In all my years of pirating on Linux is the first time I've heard of this tool, could you give a brief description of it? Their Github isn't entirely clear and his website is completely in Russian.
It's create own folder with wine prefix.If simply talking when u click on exe file,pop up a new window with asking u which version of installed proton/wine to use and on what to run it vulkan/opengl/gallium-nine .it's automatically download the updates of dxvk and new version of proton-lg and proton-ge.And have very cool feature about adding shortcuts to main menu and ur desktop folder like it would be usual native program.It's also have wide customization about launch options and integrated vkBasalt as example
Proton will make almost anything work. There are more than a few different approaches but if you need a gui/simplified all-in-one tool I can't recommend lutris
enough.
Yeah sure and then it fails because some WINE compatibility issue or because you've to manually install half of Windows on Wine manually before being able to install anything useful.
assuming that you're running WINE through the terminal you'll see if there's any error and usually it's pretty simple to find what you need to make the game run (if it doesn't already)
for starters get all the gst/gstreamer packages including the plugin ones (libav, good/bad/ugly, etc.) and make sure to have both 64 and 32bit versions.
get wine-mono (or directly install .net runtimes in your wineprefix, easily done with winetricks) and wine-gecko.
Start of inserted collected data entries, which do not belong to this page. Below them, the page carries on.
Lemma linearize_exact h t c ahead phase : clock_ok h -> reading h t c ahead phase ->
  0 <= c -> c * rc_n h < 2147483648 * 1000000000 ->
  stamps t (wrs_linearize_rx_timestamp (counter_time h c) phase ahead (rc_transition h) (period h)).
Proof.
  intros Hk [-> Hr Hf] Hc Hmax. unfold wrs_linearize_rx_timestamp, counter_time. cbn [scaled_nsecs secs]. cbv zeta.
  rewrite Z.shiftr_shiftl_l, Z.shiftl_0_r by lia.
  rewrite (phase_rising h t Hk), (phase_falling h t Hk). destruct Hk as [Hn Ht]. unfold period in *.
  assert (0 <= c * rc_n h) as HN by nia.
  assert (0 <= c * rc_n h / 1000000000 < 2147483648) as HS by dlia.
  pose proof (Z.div_mod (c * rc_n h) 1000000000 ltac:(lia)) as ES.
  pose proof (Z.mod_pos_bound (c * rc_n h) 1000000000 ltac:(lia)) as HR.
  set (S := c * rc_n h / 1000000000) in *. set (R := c * rc_n h mod 1000000000) in *. clearbody S R.
  set (n := rc_n h) in *. set (p := 1000 * n) in *.
  pose proof (Z.mod_pos_bound t p ltac:(lia)) as Hm. pose proof (Z.div_mod t p ltac:(lia)) as Em.
  pose proof (Z.mod_pos_bound (t + p / 2) p ltac:(lia)) as Hm'.
  rewrite !Z.quot_div_nonneg by (rewrite ?i32_id; lia). rewrite (i32_id (3 * p)), (i32_id R) by lia.
  destruct (period_parts n) as (E1 & E2 & E4 & E34). fold p in E1, E2, E4, E34. rewrite E1, E2, E4, E34 in *. clear E1 E2 E4 E34.
  assert (p = 1000 * n) as Ep by done. clearbody p.  destruct ((750 * n <? t mod p) || (t mod p <? 250 * n)) eqn:Ez.
  - apply orb_true_iff in Ez. rewrite !Z.ltb_lt in Ez.
    assert (c - Z.b2z ahead = (t - 500 * n) / p) as Ec by (apply Hf; lia).
    pose proof (Z.div_mod (t - 500 * n) p ltac:(lia)) as Ef. rewrite <- Ec in Ef.
    assert ((t - 500 * n) mod p = (t + 500 * n) mod p) as Eh.
    { rewrite <- (Z.mod_add (t - 500 * n) 1 p) by lia. f_equal. lia. }
    rewrite Eh in Ef. set (f := (t + 500 * n) mod p) in *. clearbody f.
    assert (1000 * (S * 1000000000 + R) - 1000 * (Z.b2z ahead * n) + f + 500 * n = t) as Et by (rewrite Ep in Ef; lia).
    assert ((if ahead then i32 (R - n) else R) = R - Z.b2z ahead * n) as -> by (destruct ahead; cbn; rewrite ?i32_id; lia).
    assert (0 <= Z.b2z ahead * n <= n) as Ha by (destruct ahead; cbn; lia). set (a := Z.b2z ahead * n) in *. clearbody a.
    rewrite (i32_id (f + _)) by lia. destruct (Z.leb_spec p (f + 500 * n)).
    + rewrite (i32_id (R - a + n)), (i32_id (f + _ - p)) by lia. apply joined_stamp; lia.
    + apply joined_stamp; lia.
  - apply orb_false_iff in Ez. rewrite !Z.ltb_ge in Ez. rewrite Hr in ES by lia.
    apply joined_stamp; lia.
Qed.

(** Only a carry is handled: a rising counter that has passed the second already, with the falling
    one still before it, gives negative nanoseconds. *)
Example linearize_negative :
  wrs_linearize_rx_timestamp (counter_time (mk_rxc 16 0) 62500000) 15000 true 0 16000 = mk_time 1 (-65536).
Proof. reflexivity. Qed.

(** ** Reception *)

Section Wrs.
Context `{Config} `{WrsKernel}.

Lemma wbind_unfold {A B} (m : WM A) (k : A -> WM B) n : (m ≫= k) n = k (m n).1 (m n).2.
Proof. unfold mbind, WM_bind. by destruct (m n). Qed.
Lemma onet_unfold {A} (m : NM A) n : onet m n = ((m (wn_net n)).1, n <| wn_net := (m (wn_net n)).2 |>).
Proof. unfold onet. by destruct (m (wn_net n)). Qed.
Lemma osys_unfold {T} (f : kst -> T * kst) n :
  onet (sys f) n = ((f (n_kst (wn_net n))).1, n <| wn_net := (wn_net n) <| n_kst := (f (n_kst (wn_net n))).2 |> |>).
Proof. rewrite onet_unfold, sys_unfold. reflexivity. Qed.

Lemma ogetl_unfold {T} (f : link -> T) n : onet (getl f) n = (f (n_link (wn_net n)), n).
Proof. by destruct n. Qed.

(** The timestamp of a message is the one [wrs_rx_stamp] gives. *)
Lemma recv_stamp precise fd buf old n r k : w_recvmsg fd false (n_kst (wn_net n)) = (r, k) -> 0 < wm_ret r ->
  (wrs_recv_msg precise fd buf old n).1.2 =
  (wrs_rx_stamp precise (find_sts (wm_ctrl r)) old (n <| wn_net := (wn_net n) <| n_kst := k |> |>)).1.
Proof.
  intros Er Hr. unfold wrs_recv_msg. rewrite wbind_unfold, osys_unfold, Er. cbn [fst snd].
  assert ((wm_ret r <? 0) = false /\ (wm_ret r =? - EAGAIN) = false /\ (wm_ret r <=? 0) = false) as (-> & -> & ->)
    by (unfold EAGAIN; lia).
  cbn [andb]. rewrite wbind_unfold. set (st := wrs_rx_stamp _ _ _ _). rewrite wbind_unfold, onet_unfold. cbn [getl fst snd].
  assert (forall ret frame t n, (wrs_recv_end ret frame t n).1.2 = t) as He.
  { intros. unfold wrs_recv_end. by rewrite wbind_unfold, onet_unfold. }
  destruct (_ =? PPSI_PROTO_UDP); [apply He|]. destruct (negb _); [done|].
  destruct (find_aux _); rewrite wbind_unfold, onet_unfold; cbn [getl setl fst snd]; [|apply He].
  destruct (existsb _ _); [|done]. rewrite wbind_unfold, onet_unfold. apply He.
Qed.

Lemma truth_land_bit a n : 0 <= n -> truth (Z.land a (2 ^ n)) = Z.testbit a n.
Proof.
  intros Hn. unfold truth. destruct (Z.eqb_spec (Z.land a (2 ^ n)) 0) as [E|Hne]; cbn [negb].
  - by rewrite <- (Z.bits_0 n), <- E, Z.land_spec, Z.pow2_bits_true, andb_true_r.
  - destruct (Z.testbit a n) eqn:Et; [done|]. exfalso. apply Hne, Z.bits_inj'. intros m Hm.
    rewrite Z.land_spec, Z.bits_0, Z.pow2_bits_eqb by done. destruct (Z.eqb_spec n m) as [<-|]; [by rewrite Et|apply andb_false_r].
Qed.

(** The top bit of the seconds says whether the rising counter is ahead. *)
Lemma hw_sec_split s ahead : 0 <= s < 2147483648 -> let sec := s + Z.b2z ahead * 2147483648 in
  truth (Z.land sec 0x80000000) = ahead /\ Z.land sec 0x7fffffff = s.
Proof.
  intros Hs. cbn zeta. split.
  - change 0x80000000 with (2 ^ 31). rewrite truth_land_bit, Z.testbit_eqb by lia. change (2 ^ 31) with 2147483648.
    rewrite Z.div_add, Z.div_small by lia. by destruct ahead.
  - change 0x7fffffff with (Z.ones 31). rewrite Z.land_ones by lia. change (2 ^ 31) with 2147483648.
    by rewrite Z.mod_add, Z.mod_small by lia.
Qed.

(** The parameters of a socket are those of a clock, and its phase is valid. *)
Definition sock_of (h : rx_clock) (phase : Z) (s : wrs_socket) : Prop :=
  clock_period s = period h /\ phase_transition s = rc_transition h /\ dmtd_phase s = phase /\ truth (dmtd_phase_valid s) = true.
after that you basically just get whatever .dll or vcrun stuff as needed (following error messages), most easily done through winetricks
I will admit though, while using Linux Mint (instead of Arch Linux which I use on my home PC) at a relative's house I had some trouble at first because a) apt package manager sucks, b) the names of the packages were different, and c) wine-mono and wine-gecko packages didn't exist so I had to follow these instructions https://wiki.winehq.org/Mono & https://wiki.winehq.org/Gecko
also just like how protondb is a really good resource to look up how well games will run on steam proton and tips on how to run them, there's https://appdb.winehq.org/
I have a question regarding that too, I tried to get a GOG copy from Fitgirl working with Lutris but it keeps asking more for authendifiation to run one of the presets and the button for that seems broken so I can't evdn try to log in.
If you're pirating, don't use those lutris install scripts, they download directly from the original source like Steam or GOG.
Instead add a game on Lutris by clicking the + button, tell it to install from an executable (.exe), give it a title (if it corresponds to the name on lutris.net, it will download the cover art for you), pick a folder (which by default will be a new wine prefix folder just for this game), select the installer. Proceed as if you were on windows, exit after finishing installation so lutris will know you're done installing. Your game will be ready to double click :)
Hmm, doesn't installing without a config require to do everything manually or do things like the .NET installer actually work within the Wine container?